↓
(* ===== verification/JobSpec.v ===== *)
(** * What the deployment queue implements

    An abstract machine of jobs: a finite map from ids to jobs that wait, work or are
    done, and the step each operation may take.  The store refines it: under every fault
    script an operation that reports success takes its step, and one that reports an error
    takes it or leaves the jobs as they were.  The columns of the table, its rowids, its
    index, its leases and its timestamps do not appear in the specification. *)

From stdpp Require Import gmap.
From S2P Require Import Prelude GoStrings StoreTypes StoreDeployments StoreQueueFacts.

(** ** The machine *)

Inductive stage := Waiting | Working | Done (s : final_status).

Record job := Job { j_app : Z; j_stage : stage; j_asked : bool }.

Definition job_active (j : job) : Prop :=
  match j_stage j with Done _ => False | _ => True end.

Definition busy (q : gmap Z job) (app : Z) : Prop :=
  exists id j, q !! id = Some j /\ j_app j = app /\ job_active j.

Definition newest (q : gmap Z job) (id : Z) : Prop := forall k, is_Some (q !! k) -> k < id.

Definition work (j : job) : job := Job (j_app j) Working (j_asked j).
Definition ask (j : job) : job := Job (j_app j) (j_stage j) true.
Definition close (s : final_status) (j : job) : job :=
  Job (j_app j) (Done (if j_asked j then Cancelled else s)) (j_asked j).
Definition interrupt (j : job) : job :=
  match j_stage j with Working => Job (j_app j) (Done Failed) (j_asked j) | _ => j end.

(** Operations on columns the machine does not have. *)
Definition silent (op : deployment_op) : bool :=
  match op with
  | OpHeartbeat _ | OpImage _ _ | OpMetadata _ _ | OpFailure _ _ _ _ | OpStage _ _
  | OpDurations _ _ _ _ _ _ _ | OpEvent _ _ _ _ => true
  | _ => false
  end.

Inductive job_step (q : gmap Z job) : deployment_op -> gmap Z job -> Prop :=
  | Job_silent op : silent op = true -> job_step q op q
  | Job_start app image log id :
      newest q id -> ~ busy q app ->
      job_step q (OpStart app image log) (<[id := Job app Working false]> q)
  | Job_queue app action log id :
      valid_action action = true -> newest q id -> ~ busy q app ->
      job_step q (OpQueue app action log) (<[id := Job app Waiting false]> q)
  | Job_next id j :
      q !! id = Some j -> j_stage j = Waiting ->
      (forall k j', q !! k = Some j' -> j_stage j' = Waiting -> id <= k) ->
      job_step q OpNext (<[id := work j]> q)
  | Job_withdraw app id j :
      q !! id = Some j -> j_app j = app -> j_stage j = Waiting ->
      job_step q (OpCancel app id) (<[id := Job app (Done Cancelled) (j_asked j)]> q)
  | Job_ask app id j :
      q !! id = Some j -> j_app j = app -> j_stage j = Working -> j_asked j = false ->
      job_step q (OpCancel app id) (<[id := ask j]> q)
  | Job_recover : job_step q OpRecover (interrupt <$> q)
  | Job_finish id s : job_step q (OpFinish id s) (alter (close s) id q)
  | Job_delete app ids :
      job_step q (OpDelete app ids)
        (filter (fun '(id, j) => ~ (j_app j = app /\ id ∈ ids)) q).

(** What an operation may answer and leave. *)
Definition outcome_of (q : gmap Z job) (op : deployment_op) (r : result unit) (q' : gmap Z job) : Prop :=
  match r with
  | Ok _ => job_step q op q'
  | Err _ => q' = q \/ job_step q op q'
  end.

(** ** The jobs of a table *)

Definition stage_of (status : string) : stage :=
  if (status =? "queued")%string then Waiting else
  if (status =? "running")%string then Working else
  Done (if (status =? "successful")%string then Successful else
        if (status =? "cancelled")%string then Cancelled else Failed).

Definition job_of (r : deployment_row) : job :=
  Job (r_application_id r) (stage_of (r_status r)) (bool_decide (is_Some (r_cancellation_requested_at r))).

Definition keyed (r : deployment_row) : Z * job := (r_id r, job_of r).

Definition jobs (t : list deployment_row) : gmap Z job := list_to_map (map keyed t).

Definition jobs_of (db : database) : gmap Z job := jobs (t_deployments db).

(** The operations with their errors. *)
Definition call_op (op : deployment_op) : DB unit :=
  match op with
  | OpStart app image log => _ ← StartDeployment app image log; mret tt
  | OpQueue app action log => _ ← QueueDeployment app action log; mret tt
  | OpNext => _ ← NextQueuedDeployment; mret tt
  | OpHeartbeat id => HeartbeatDeployment id
  | OpCancel app id => CancelDeployment app id
  | OpRecover => _ ← RecoverInterruptedDeployments; mret tt
  | OpFinish id s => FinishDeployment id (final_text s)
  | OpImage id image => SetDeploymentImage id image
  | OpMetadata id m => SetDeploymentReleaseMetadata id m
  | OpFailure id st c d => SetDeploymentFailure id st c d
  | OpStage id st => SetDeploymentStage id st
  | OpDurations id q s b st h r => SetDeploymentStageDurations id q s b st h r
  | OpEvent id st k m => AddDeploymentEvent id st k m
  | OpDelete app ids => DeleteDeployments app ids
  end.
↑
- [Exercise brief] Working from the records above, write out verbatim only the lines from the line containing "OpStage _ _" through the line containing "(interrupt <$> q)".

- [Output of the task]
  | OpHeartbeat _ | OpImage _ _ | OpMetadata _ _ | OpFailure _ _ _ _ | OpStage _ _
  | OpDurations _ _ _ _ _ _ _ | OpEvent _ _ _ _ => true
  | _ => false
  end.

Inductive job_step (q : gmap Z job) : deployment_op -> gmap Z job -> Prop :=
  | Job_silent op : silent op = true -> job_step q op q
  | Job_start app image log id :
      newest q id -> ~ busy q app ->
      job_step q (OpStart app image log) (<[id := Job app Working false]> q)
  | Job_queue app action log id :
      valid_action action = true -> newest q id -> ~ busy q app ->
      job_step q (OpQueue app action log) (<[id := Job app Waiting false]> q)
  | Job_next id j :
      q !! id = Some j -> j_stage j = Waiting ->
      (forall k j', q !! k = Some j' -> j_stage j' = Waiting -> id <= k) ->
      job_step q OpNext (<[id := work j]> q)
  | Job_withdraw app id j :
      q !! id = Some j -> j_app j = app -> j_stage j = Waiting ->
      job_step q (OpCancel app id) (<[id := Job app (Done Cancelled) (j_asked j)]> q)
  | Job_ask app id j :
      q !! id = Some j -> j_app j = app -> j_stage j = Working -> j_asked j = false ->
      job_step q (OpCancel app id) (<[id := ask j]> q)
  | Job_recover : job_step q OpRecover (interrupt <$> q)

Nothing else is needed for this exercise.